Par conséquent (dans l'esprit de la LPRPDE et de notre politique de confidentialité), il est important que les responsables de l'information sur la santé (RIS) prennent des précautions pour garantir que la clé de chiffrement partagée et son mot de passe associé restent privés.
Ces précautions rendent parfois plus difficile pour les cliniciens de localiser la clé de chiffrement partagée lorsqu'elle est nécessaire à des fins cliniques légitimes. Cela pourrait entraîner une situation très malheureuse lorsque la clé de chiffrement partagée est complètement perdue, car cela empêche les fournisseurs de services de santé de consulter des informations cliniques potentiellement importantes sur les patients dans Ocean. Pour des conseils sur la récupération de la clé de chiffrement partagée de votre site, veuillez consulter : "Récupération d'une clé de chiffrement partagée perdue / oubliée".
Précautions générales pour protéger la clé de chiffrement partagée
Ocean propose quelques mécanismes automatisés pour protéger la confidentialité de la clé de chiffrement partagée :
- Ocean ne transmet pas la SEK sur le réseau pour quelque raison que ce soit, sauf lors de la configuration de votre site Ocean et de Cloud Connect.
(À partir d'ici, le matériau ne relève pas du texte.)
(** The state after the image was written under [filepath]. *)
Definition saved `{Runtime} (w : World) (url message body filename filepath : string)
  (st : fetcher) : fetcher :=
  say Strengthened
    (say (Size (String.length body))
       (say (SavedTo filepath)
          (say (Fetched filename)
             (_save_hash w (write_file filepath body (downloading url message st))
                (_get_file_hash body))))).

(** The conditions under which a fetch succeeds: the probe is accepted,
    the download returns a body, and either its hash is known or a
    filename is resolved and the file can be written. *)
Definition fetch_succeeds `{Runtime} (w : World) (st : fetcher) (url : string) : Prop :=
  ∃ message response body,
    probe w url = Return (true, message)
    ∧ download w url = Return (response, body)
    ∧ (_get_file_hash body ∈ downloaded_hashes st
       ∨ ∃ filename filepath,
           _generate_filename w url
             (default "image/jpeg" (content_type_header response))
           = Return filename
           ∧ handle_filename_conflicts st (joinpath filename) = Some filepath
           ∧ open_wb w filepath = true).

(** A fetch that ends with [False] after printing [lines]: the set and
    the directory name are as they were. *)
Definition failed_with (lines : list line) (st st' : fetcher) : Prop :=
  downloaded_hashes st' = downloaded_hashes st
  ∧ download_dir st' = download_dir st
  ∧ trace st' = trace st ++ (Print <$> lines).

(** The write of the image was cut short: everything went well up to the
    path of the conflict loop, the file there was opened, and the write
    failed with only a part of the content on disk. *)
Definition cut_short `{Runtime} (w : World) (st : fetcher) (url : string)
  (st' : fetcher) : Prop :=
  ∃ message response body filename filepath written,
    probe w url = Return (true, message)
    ∧ download w url = Return (response, body)
    ∧ (_get_file_hash body ∉ downloaded_hashes st)
    ∧ (_generate_filename w url (default "image/jpeg" (content_type_header response))
       = Return filename)
    ∧ handle_filename_conflicts st (joinpath filename) = Some filepath
    ∧ files st !! filepath = None
    ∧ open_wb w filepath = false
    ∧ wb_failure w filepath = WriteFailed written
    ∧ files st' = <[filepath := written_part written body]> (files st).

(** What the batch adds to the trace for the [i]-th of [count] URLs when
    its fetch printed [lines]: the progress line, those lines, and the
    notice and the pause of two seconds unless the URL is the last. *)
Definition round_trace (count i : nat) (lines : list line) : list effect :=
  Print (Processing i count) :: (Print <$> lines)
  ++ (if (i <? count)%nat then [Print Pausing; Sleep 2] else []).


(* ===================================================================== *)
(** ** Properties of the built-ins *)
(* ===================================================================== *)

Section Rounding.

Lemma bits_bound (a : Z) : 0 < a → 2 ^ Z.log2 a <= a < 2 ^ (Z.log2 a + 1).
Proof. intros Ha. pose proof (Z.log2_spec a Ha). rewrite <- Z.add_1_r in *. lia. Qed.

(** Integers of at most 53 bits are floats already. *)
Lemma round53_exact (n : Z) : Z.abs n < 2 ^ 53 → Py.round53 n = n.
Proof.
  intros Hn. unfold Py.round53.
  destruct (Z.leb_spec (Z.log2 (Z.abs n) + 1) 53) as [_|Hbits]; [done|].
  exfalso.
  assert (0 < Z.abs n) as Hpos.
  { destruct (Z.abs n) eqn:E; try lia. simpl in Hbits. lia. }
  pose proof (bits_bound _ Hpos) as [Hlo _].
  assert (2 ^ 53 <= 2 ^ Z.log2 (Z.abs n)) by (apply Z.pow_le_mono_r; lia).
  lia.
Qed.

(** Rounding keeps the mantissa between 2^52 and 2^53. *)
Lemma round53_mantissa (a : Z) :
  2 ^ 53 <= a →
  let sh := Z.log2 a + 1 - 53 in
  0 < sh ∧ 2 ^ 52 <= Z.shiftr a sh < 2 ^ 53.
Proof.
  intros Ha sh.
  assert (0 < a) as Hpos by lia.
  pose proof (bits_bound _ Hpos) as [Hlo Hhi].
  assert (53 <= Z.log2 a) as Hlog.
  { apply Z.log2_le_pow2; lia. }
  assert (0 < sh) as Hsh by (unfold sh; lia).
  split; [done|].
  rewrite Z.shiftr_div_pow2 by lia.
  assert (2 ^ Z.log2 a = 2 ^ 52 * 2 ^ sh) as E1.
  { rewrite <- Z.pow_add_r by lia. f_equal. unfold sh. lia. }
  assert (2 ^ (Z.log2 a + 1) = 2 ^ 53 * 2 ^ sh) as E2.
  { rewrite <- Z.pow_add_r by lia. f_equal. unfold sh. lia. }
  assert (0 < 2 ^ sh) as Hp by (apply Z.pow_pos_nonneg; lia).
  split.
  - apply Z.div_le_lower_bound; lia.
  - apply Z.div_lt_upper_bound; lia.
Qed.

Lemma round53_large (n : Z) : 2 ^ 53 <= n → 2 ^ 52 <= Py.round53 n.
Proof.
  intros Hn. unfold Py.round53.
  rewrite (Z.abs_eq n) by lia.
  destruct (round53_mantissa n Hn) as (Hsh & Hq1 & Hq2).
  destruct (Z.leb_spec (Z.log2 n + 1) 53) as [Hle|_]; [lia|].
  rewrite Z.sgn_pos, Z.mul_1_l by lia.
  set (sh := Z.log2 n + 1 - 53) in *.
  rewrite Z.shiftl_mul_pow2 by lia.
  assert (1 <= 2 ^ sh) by (apply (Z.pow_le_mono_r 2 0 sh); lia).
  destruct (_ || _); nia.
Qed.

Lemma round53_nonpos (n : Z) : n <= 0 → Py.round53 n <= 0.
Proof.
  intros Hn. unfold Py.round53.
  destruct (Z.leb_spec (Z.log2 (Z.abs n) + 1) 53) as [_|Hbits]; [done|].
  assert (n < 0) as Hneg.
  { destruct (Z.eq_dec n 0) as [->|]; [simpl in Hbits|]; lia. }
  rewrite Z.sgn_neg by done.
  set (sh := Z.log2 (Z.abs n) + 1 - 53) in *.
  assert (0 <= Z.shiftr (Z.abs n) sh) by (apply Z.shiftr_nonneg; lia).
  assert (0 <= Z.shiftl (if (Z.shiftl 1 (sh - 1) <? Z.land (Z.abs n) (Z.ones sh))
                            || (Z.land (Z.abs n) (Z.ones sh) =? Z.shiftl 1 (sh - 1))
                               && Z.odd (Z.shiftr (Z.abs n) sh)
                         then Z.shiftr (Z.abs n) sh + 1 else Z.shiftr (Z.abs n) sh) sh).
  { apply Z.shiftl_nonneg. destruct (_ || _); lia. }
  lia.
Qed.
La SEK est protégée contre l'accès par le personnel d'OceanMD par plusieurs contrôles.
- Toutes les consultations demandées de la SEK dans le Portail Ocean sont consignées.
- La SEK ne peut pas être consultée dans un dossier médical électronique sans autorisation préalable en tant qu'administrateur clinique.
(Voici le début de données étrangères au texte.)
(* ===== verification/_CoqProject ===== *)
-Q . S2P
Prelude.v
PyValue.v
FloatParse.v
PyFloat.v
FloatOverflow.v
FloatStr.v
MatchLongRepeat.v
Socket.v
MeshKernel.v
LimitedDissolve.v
NodeContract.v
Editor.v
LoopMachine.v
NodeUI.v
DrawingAbstractions.v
- par exemple, dans PS Suite, l'utilisateur est invité à saisir son nom d'utilisateur Ocean et son mot de passe, puis est validé en tant qu'administrateur du site Ocean avant la présentation de la clé
Meilleures pratiques pour les administrateurs cliniques
- Suivez les directives standard en matière de sécurité des "mots de passe forts" lors du choix d'une clé de chiffrement partagée
- Gardez l'indice de votre clé de chiffrement partagée suffisamment vague pour qu'un pirate informatique ne puisse pas facilement l'utiliser pour deviner la clé, trouver l'emplacement physique de la clé ou utiliser l'ingénierie sociale pour l'obtenir
- Ne notez pas la clé de chiffrement partagée dans un endroit public
- Ne choisissez pas un indice qui est simplement une version abrégée ou transformée de la clé de chiffrement partagée réelle (par exemple, utiliser "P@ssw0rd" pour décrire le mot de passe)
- Ne saisissez pas la clé de chiffrement partagée dans les navigateurs sur des terminaux accessibles au public
- Ne transmettez pas la clé de chiffrement partagée par e-mail.
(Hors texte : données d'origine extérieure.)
(* ===== verification/Prelude.v ===== *)
(** * A verification development of Sverchok's Limited Dissolve node

    The repository has two Python modules:

    - [src/nodes/modifier_change/limited_dissolve.py]: the node
      [SvLimitedDissolve].  Its [process] method reads three geometry inputs
      ([Verts], [Edges], [Polys]) and an [Angle] input from its sockets.  It
      aligns them with Sverchok's [match_long_repeat].  For each aligned batch
      it builds a BMesh ([bmesh_from_pydata]), calls Blender's
      [bmesh.ops.dissolve_limit], reads the result back ([pydata_from_bmesh]),
      frees the BMesh, and finally writes three output lists.  The angle comes
      from the node's [angle] property, or from the first value of the linked
      [Angle] socket coerced with Python's [float()]; a failed coercion falls
      back to the property.
    - [src/utils/modules/drawing_abstractions.py]: a graphics facade that
      picks one of two backends from Blender's version tuple.

    ** Files and what they model

    - [Prelude] (this file): the [result] type, a state-and-exception monad
      [stm] for Python code that mutates state and may raise, with its
      notation in [sv_scope], the tactics and the [sv] hint database, the
      generic list lemmas, and the reflexive-transitive closure [star] of a
      step relation with its invariant and determinism lemmas.
    - [PyValue]: the Python values that flow through sockets ([pyval]), the
      exceptions ([py_exc]), subscription [v[i]], [isinstance(v, (list,
      tuple))] and [len].
    - [FloatParse]: the grammar of Python's [float(str)] (sign, digits with
      underscores, fraction, exponent, [inf], [nan], surrounding whitespace).
    - [PyFloat]: Python's [float()] on every kind of value, with IEEE
      binary64 rounding from Stdlib's [SpecFloat] ([prec = 53],
      [emax = 1024]).  This covers [OverflowError] for integers too large for
      a double and the coercion of numpy arrays of size one.
    - [FloatOverflow]: where [float(i)] overflows.  It follows
      [SpecFloat]'s rounding bit by bit: the round and sticky bits that
      [shr] keeps ([shr_inv]), round half to even, and the renormalisation
      of a mantissa that rounded up to [2^53].
    - [FloatStr]: [float()] on the decimal text of an integer, Python's
      [str(i)], printed with Stdlib's [DecimalString]; the parser reads it
      back, and the result is compared with [float(i)].
    - [MatchLongRepeat]: Sverchok's [repeat_last] and [match_long_repeat].
      They are not under [src/], so they are modelled from the spec.
    - [Socket]: node sockets, [sv_get] with its default, [sv_set], and the
      node record with its two properties [angle] and
      [use_dissolve_boundaries] and the sockets made by [sv_init].
    - [MeshKernel]: the interface [MeshKernel] (a typeclass) of the external
      mesh kernel ([bmesh_from_pydata], [dissolve_limit],
      [pydata_from_bmesh]).  It also holds the world of live BMesh handles
      ([gmap positive]) that [bm.free()] releases.  What the spec says of
      the kernel is stated as two classes of laws: [KernelTotal] (every
      [valid_mesh] batch, the Mesh Batch of section 3, is accepted) and
      [KernelSpec] (section 8: no faces, nothing changes; allowing
      boundaries to dissolve never adds a vertex).
    - [LimitedDissolve]: the angle retrieval ([read_angle], [coerce_angle]),
      the loop body ([dissolve_batch]), the loop ([dissolve_loop]), the
      output writes ([write_outputs]) and [process].  It also holds the
      abstract contract [batch_spec]/[process_spec].  Its theorems are proved
      against the kernel interface, for every kernel; [example_kernel] only
      runs them on concrete nodes.
    - [NodeContract]: the node as the editor wires it ([wired_node]), and
      what it achieves on a kernel that obeys the laws; [example_kernel]
      satisfies both classes ([Instance]s), so every hypothesis can hold.
    - [Editor]: the node's life in the editor (spec section 5):
      [editor_step] is one event, a property assignment, an evaluation
      pass ([process]) or a re-linking of sockets of the same shape, and
      the states the node reaches are [star editor_step].
    - [LoopMachine]: the loop of lines 82-93 run one statement at a time.
      [instr] are its statements (unpacking of line 82, lines 83, 84-87,
      88, 89, 91-93), [regs] its local variables ([bm], [new_verts, ...],
      [r_verts, ...]), unbound until assigned; [lstep] is the small-step
      relation and [lnext] the same step as a function.
    - [NodeUI]: the class attributes, [draw_buttons] as the list of its
      [layout.prop] calls, and [register]/[unregister] over Blender's class
      registry, modelled as the list of registered [bl_idname]s with the
      errors Blender raises ([ValueError], [RuntimeError]).
    - [DrawingAbstractions]: the import of [drawing_abstractions.py] (its
      compilation, the class bodies as attribute expressions, the version
      tests on tuples) and calls through the instance [drawing] (binding of
      [self], argument counts, global name lookup).

    ** How the parts interact

    [process] reads its node from the world, calls the pure steps
    ([read_geometry], [read_angle], [align_inputs], which use [Socket],
    [PyFloat] and [MatchLongRepeat]), then runs the BMesh lifecycle of
    [MeshKernel] once per batch, and writes the outputs back into the node.
    Assigning a property ([set_angle], [set_use_dissolve_boundaries]) stores
    it and runs [process] again, as [update=updateNode] does.
    [NodeContract] composes these with the kernel laws; [Editor] interleaves
    evaluations with the user's edits; [LoopMachine] refines the loop of
    [process] to single statements; [NodeUI] is what Blender sees of the
    class.  The facade of [DrawingAbstractions] shares
    nothing with the node.

    ** Theorems, by group

    - Contract (C1): [process] implements [process_spec], a pure batch-wise
      map of the kernel, and gives back every BMesh it allocated.
    - Short-circuit (C2): with [Verts] unlinked, [process] changes nothing.
    - Idempotence (C15): a second run with nothing changed succeeds and
      leaves the node and the BMesh store as the first run left them.  The
      proof goes through the contract: [process_spec] reproduces the node
      it produced, because it reads only what [set_outputs] leaves alone
      ([node_cfg] and the link of [Verts]), and writing the same lists
      again is a no-op ([sv_set_in_noop]).
    - Alignment (C3, C4, C7): [match_long_repeat] is empty when an input is
      empty and pads to [max_l] otherwise.  Batch [i] holds item
      [min i (len-1)] of every input.  The node runs [max(Lv, Le, Lf, 1)]
      batches, all with the same angle.
    - Angle (C5, C6, C10): any [float()] failure falls back to the property.
      An empty linked input raises [IndexError].  A numpy array of size
      other than one silently falls back.
    - Store (C8, C9): a kernel error aborts with no output written.  A
      [dissolve_limit] error leaves the batch's BMesh unfreed when the
      exception leaves [process].
    - Frame and properties (C11, C12): [process] writes only the outputs of
      its node.  Assigning [angle] clamps it at [min=0.0], so the property
      is never negative.
    - Facade (C13, C14): the two version tests disagree exactly on 3.4.x.
      No function of [OldDrawing] runs through the instance.
    - Against the kernel laws (C16, C17, C18, C19): the wired node makes
      progress on well-formed input and frees every BMesh.  Its outputs hold
      one item per aligned batch.  With no faces, [Verts] passes through
      unchanged.  Setting [use_dissolve_boundaries] never adds a vertex.
      These are proved once against [KernelTotal]/[KernelSpec], through the
      contract of C1 ([process_sim]).
    - Iterations (C22): a run that returns went through its loop once per
      aligned batch, allocating and freeing one BMesh each time.
    - Errors of the node's own (C23, C24): the angle read raises only at
      [angle_values[0]] ([IndexError] on an empty sequence, [TypeError] on
      a non-sequence); an unlinked [Verts] input raises [SvNoDataError].
    - Default angle (C20): the default [5.0] reaches [dissolve_limit] as
      [angle_limit] in every batch, and it is more than [math.pi] radians.
    - Panel (C21): every property is editable, in the panel or as the
      default of the socket that shows it.
    - Editor (C25): on a kernel whose [dissolve_limit] accepts float angles
      and whose export never raises, no sequence of evaluations, property
      assignments and re-linkings changes the store of live BMeshes.  The
      proof is by induction on the sequence ([star_inv]), from one lemma
      per kind of event.
    - The loop, statement by statement (C26): in every configuration the
      loop reaches, the live BMeshes are those of the start plus at most
      the current iteration's, which [bm.free()] releases before the next
      [for] header (section 5's bound on peak memory); after an exception
      at most that one is left live.  The invariant follows the stage of
      the iteration ([stage_ok], [holds_bmesh]).
    - Integer angles (C27, C28): an integer [i] on the [Angle] input is
      used exactly when [|i| < 2^1024 - 2^970]; from there on [float(i)]
      raises [OverflowError] in the [try] and the node falls back to its
      property.  The same integer as text is never refused: it reaches
      [dissolve_limit] as an infinity.  The bound comes from [FloatOverflow],
      which follows [SpecFloat]'s rounding bit by bit.

    ** Fuel and bounds

    No definition of the node needs fuel: every loop of the source runs over
    a finite list, so every function here is structural.  The one fuelled
    function, [lrun], runs the loop machine for a given number of steps; it
    serves to name a concrete reachable configuration in the witness of
    C26, whose statement is about every reachable one.  [zip] is bounded by
    the length of its first argument, which is all Python's [zip] can
    consume.  Integers are [Z].  Floats are binary64 values of
    [SpecFloat.spec_float] ([prec = 53], [emax = 1024]), as CPython's are;
    an assigned [angle] is rounded to binary32 ([prec = 24], [emax = 128]).

    ** Not modelled

    - The [import] statements of lines 19-26: they bind names that the
      model refers to directly.
    - How Blender lays out and paints the panel: [draw_buttons] is modelled
      as the list of widgets it asks for.
    - The limited-dissolve algorithm itself.  It is Blender's C code and
      stays an opaque parameter of the [MeshKernel] interface; the spec's
      statements about it are the law classes, assumed by the theorems that
      need them, not proved.
    - The OpenGL/[gpu] state that the facade's functions would change: the
      module cannot be imported ([load_module] gives [SyntaxError]: the
      body of [Drawing] uses [pass] as a value) and no function of
      [OldDrawing] runs (C14), so on no host does any of them reach the
      graphics state.
    - A concrete BMesh behind [bmesh_from_pydata] and [pydata_from_bmesh]:
      Sverchok's adapter ([sverchok.utils.sv_bmesh_utils]) is not in the
      repository, the spec gives only its signature, and Blender's BMesh
      adds to the data (the edges of every face, for one), so a concrete
      model would be invented rather than translated.  The adapter stays
      part of the [MeshKernel] interface, and the Mesh kernel is modelled
      in part: the lifetime of every BMesh, not its content.
    - Unicode digits and whitespace in [float(str)]: only ASCII is modelled.
    - Python's garbage collection: the BMesh store holds what the node has
      not freed; Blender releases an unfreed BMesh later, when its Python
      object is deallocated, which is outside [process].
    - numpy scalars assigned to [angle] ([prop_float] accepts Python's
      [int], [float] and [bool] only), and the handling of an exception
      raised by the [updateNode] re-run: [set_angle] returns it, where
      Sverchok's update machinery reports it and keeps the assignment.  The
      stored value is the same either way.

    ** Plan for the next sittings

    Correct rounding of [float(str)] against the rational value of the
    literal: [b64_of_decimal] uses [SpecFloat]'s division, and a theorem
    that it gives the double nearest to [m / 10^k] would need a real-number
    model of rounding (Flocq), which is not installed. *)

From Stdlib Require Export ZArith Lia String Ascii.
From stdpp Require Export base list option.

Declare Scope sv_scope.
Delimit Scope sv_scope with sv.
- Ne stockez pas la clé de chiffrement partagée sur un lecteur externe ou un serveur cloud sans protocoles de confidentialité et de sécurité appropriés pour restreindre l'accès.
- Si vous imprimez la clé de chiffrement partagée, gardez un nombre limité et connu de copies de l'impression et stockez-les dans un endroit sécurisé et verrouillé.
- Ne réutilisez pas un mot de passe personnel pour la clé
- Ne réutilisez pas un mot de passe pour tout le cabinet pour la clé
- Ne réutilisez pas une clé de chiffrement partagée qui a été utilisée par un autre cabinet.
- Changez la clé si elle a été divulguée publiquement ou compromise par une personne non digne de confiance.
- Envisagez d'utiliser un gestionnaire de mots de passe sécurisé de confiance tel que 1Password pour stocker la clé de chiffrement partagée.